My friend Tori Morris is a huge fan of screenwriter Aaron Sorkin, but she’s definitely one who has her head screwed on straight, as you can see in the blisteringly honest reviews/critiques of Sorkin’s last TV effort “Studio 60 on the Sunset Strip” that she wrote for Sequential Tart. So when she recently said that she admitted to Sorkin directly on Facebook that she’d talked smack about him, I took it for her making a silly joke and moved on.
Until… (Source: Variety)
Columbia Pictures will be financing the currently unnamed film, Scott Rudin (There Will Be Blood) will be its producer, and both parties were surprised when Sorkin actually went and created a Facebook profile and his own group — and no, you cannot add him directly as a friend, believemeItried — in order to do research. From the synopsis in the Variety story, it sounds like Sorkin’s filming a documentary about how Facebook got started; from my scans of the earliest posts where Sorkin was actually responding to comments, he’s disappointed that everyone’s been so nice to him so far. The prevailing theory is that unless you’ve created a fake first name and surname for your Facebook profile — or use your first name and middle name like I do to protect my family’s privacy — everything you say can be held accountable to you, and that prevents many people from adhering to the Greater Internet Fuckwad Theory.
Gordon McAlpin says:
Many, but not all! I have in fact experienced GIFT via Facebook, albeit only once.
Kelly says:
Am I the only one who’s confused by the fact that they’re making the documentary about Facebook instead of Myspace? Is there something I missed? Because I thought that Myspace was the first, or at least the biggest at one point. Is there some kind of story that facebook has that no one else does?
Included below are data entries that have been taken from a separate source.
(** * octave-llms: the Ollama binding of the [llms] package

    A shallow embedding of the two compiled extensions of the package,
    [src/__ollama__.cc] (the Name-Value front end of the ollama-hpp client)
    and [src/fig2base64.cc] (figure snapshot to Base64 PNG), and the
    properties of their argument handling, dispatch and error reporting.
    The copy of [__ollama__.cc] at the root of the repository is an earlier
    revision of the same function (no ['unloadModel'], ['message'],
    ['systemMessage'] or ['think']); the embedding follows the one under
    [src/].

    The Octave runtime, the ollama-hpp client, fpng and Base64 are not part
    of the package: the runtime's dynamic values are modelled by a datatype
    with the predicates the extensions call on them, and every function of
    an outside library is a parameter of the development. A run of
    [__ollama__] is a function of the history of library calls made so
    far, so that the properties can speak of which calls are made, in which
    order, and of what happens when one of them throws. *)

From Stdlib Require Import String List ZArith Lia Bool Arith Permutation.
From Stdlib Require Import Floats.PrimFloat.
Import ListNotations.

Local Open Scope string_scope.
Local Open Scope list_scope.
I guess I should just wait for the documentary, huh.
Trisha Lynn says:
There’s nothing confusing about it, as the Variety article intimated that Facebook approached him about it, and if they’re also helping pay for it or something like that, then it makes a hell of a whole lot of sense.
Gordon McAlpin says:
Also, Facebook’s story is about one college student who made himself a billionaire (nevermind that he got the idea while being hired to program a similar website for some other guys but never actually finished it).
MySpace’s story would be about a few corporate employees who thought they could rip off Friendster better, did, and then made a few hundred million by selling out to Rupert Murdoch.
Which one is more the embodiment of the American dream?
Movies aren’t about companies or websites; they’re about people.